Especialista em marketing de grandes eventos esportivos, com atuação em Londres e, agora, nos jogos do Brasil, Mike Lee diz que não há modelo a ser copiado

Por Flávia Ribeiro, do Rio de Janeiro
24 ago 2011, 07h09

“As pessoas mostram que estão pensando em como será bom estar no Brasil durante esses eventos”

A imagem que o grande público tem dos grandes eventos esportivos é uma especialidade do inglês Mike Lee. Diretor de Comunicações e Assuntos Públicos da candidatura de Londres aos Jogos Olímpicos de 2012 e conselheiro de marketing nas candidaturas do Rio de Janeiro aos Jogos Olímpicos de 2016 e do Qatar à Copa do Mundo de 2022, Lee acredita que o Rio tem chance de sediar uma Olimpíada ainda mais impactante que a de Barcelona. Se a aposta se confirmar, a missão da cidade e dos organizadores terá sido bem-sucedida. Barcelona é, até hoje, considerado o melhor exemplo de marketing e de legado de uma competição olímpica. “Barcelona não se vê muito como Espanha, a Catalunha é uma região à parte. Penso que o Rio pode ser até melhor em relação à transformação e ao potencial para a economia do Brasil, porque o Rio representa o Brasil”, acredita ele, que diz ter uma visão própria do que deve orientar o percurso da cidade até 2016: “O Rio não deve copiar ninguém. O Rio deve ser o Rio”.

Há uma grande expectativa do Brasil em relação aos Jogos de 2016. O que o mundo espera desse evento?
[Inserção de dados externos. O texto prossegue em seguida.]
Lemma header_decodes_all fin op masked l :
  0 <= op < 16 → 0 <= l < 128 → header_decodes fin op masked l = true.
Proof.
  intros Ho Hl.
  assert (forallb (λ f, forallb (λ m, forallb (λ o, forallb (λ x, header_decodes f o m x)
            (seqZ 0 128)) (seqZ 0 16)) [true; false]) [true; false] = true) as H
    by (vm_compute; reflexivity).
  rewrite forallb_forall in H. specialize (H fin ltac:(destruct fin; simpl; auto)).
  rewrite forallb_forall in H. specialize (H masked ltac:(destruct masked; simpl; auto)).
  rewrite forallb_forall in H.
  specialize (H op ltac:(apply list_elem_of_In, elem_of_seqZ; lia)).
  rewrite forallb_forall in H.
  apply H, list_elem_of_In, elem_of_seqZ. lia.
Qed.

Lemma apply_masking_involutive payload key :
  apply_masking (apply_masking payload key) key = payload.
Proof.
  unfold apply_masking. apply list_eq. intros i. rewrite !list_lookup_imap.
  destruct (payload !! i) as [b|]; simpl; [|done].
  by rewrite Z.lxor_assoc, Z.lxor_nilpotent, Z.lxor_0_r.
Qed.

Lemma length_apply_masking p key : length (apply_masking p key) = length p.
Proof. apply length_imap. Qed.

Lemma unmask_masked (m : bool) (key payload : list Z) :
  (if m then apply_masking (masked_payload m key payload) key else masked_payload m key payload)
    = payload.
Proof. destruct m; simpl; [apply apply_masking_involutive|done]. Qed.

(** The connection-level fields, which reading a data frame leaves alone. *)
Definition same_conn (d d' : EvdWebsocketData) : Prop :=
  server d' = server d ∧ frame_cb d' = frame_cb d ∧ close_cb d' = close_cb d ∧
  state d' = state d ∧ close_frame_sent d' = close_frame_sent d ∧
  close_frame_received d' = close_frame_received d ∧ close_code d' = close_code d ∧
  close_timeout d' = close_timeout d ∧ n_random d' = n_random d ∧ n_writes d' = n_writes d.

(** Between two frames, with [b] received and not yet read. *)
Definition idle_with (d : EvdWebsocketData) (b : list Z) : Prop :=
  reading_state d = READING_IDLE ∧ offset d = 0 ∧ buf d = b ∧ 0 <= payload_len d.

Lemma idle_reader_ok d b : idle_with d b → bytes_ok b → reader_ok d.
Proof.
  intros (Hr & Ho & Hb & Hp) Hok. constructor; try done; [|by rewrite Hb|by rewrite Hr].
  unfold buf_len. rewrite Ho. lia.
Qed.

(** The continuation of the loop after a turn. *)
Definition continue (o : option (EvdWebsocketData * list event * bool)) : loop_result :=
  match o with
  | None => Crash
  | Some (d, evs, false) => Done d evs true
  | Some (d, evs, true) => add_events evs (process d)
  end.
Acredito que haja muito interesse da mídia internacional no Brasil, por inúmeras razões. O Brasil tem sido visto como uma história de sucesso, politicamente estável, economicamente forte, com uma posição importante no G-20, um papel de liderança na comunidade internacional. Quando você soma isso ao fato de que haverá a Copa do Mundo em 2014 e as Olimpíadas em 2016, cria muita excitação em relação a esses eventos. Acho que internacionalmente há um sentimento de boa vontade em relação ao Brasil, todos conhecem sua paixão pelo esporte, pela celebração, pelo Carnaval… A cobertura da mídia internacional é muito positiva, as pessoas mostram que estão pensando em como será bom estar no Brasil durante esses eventos.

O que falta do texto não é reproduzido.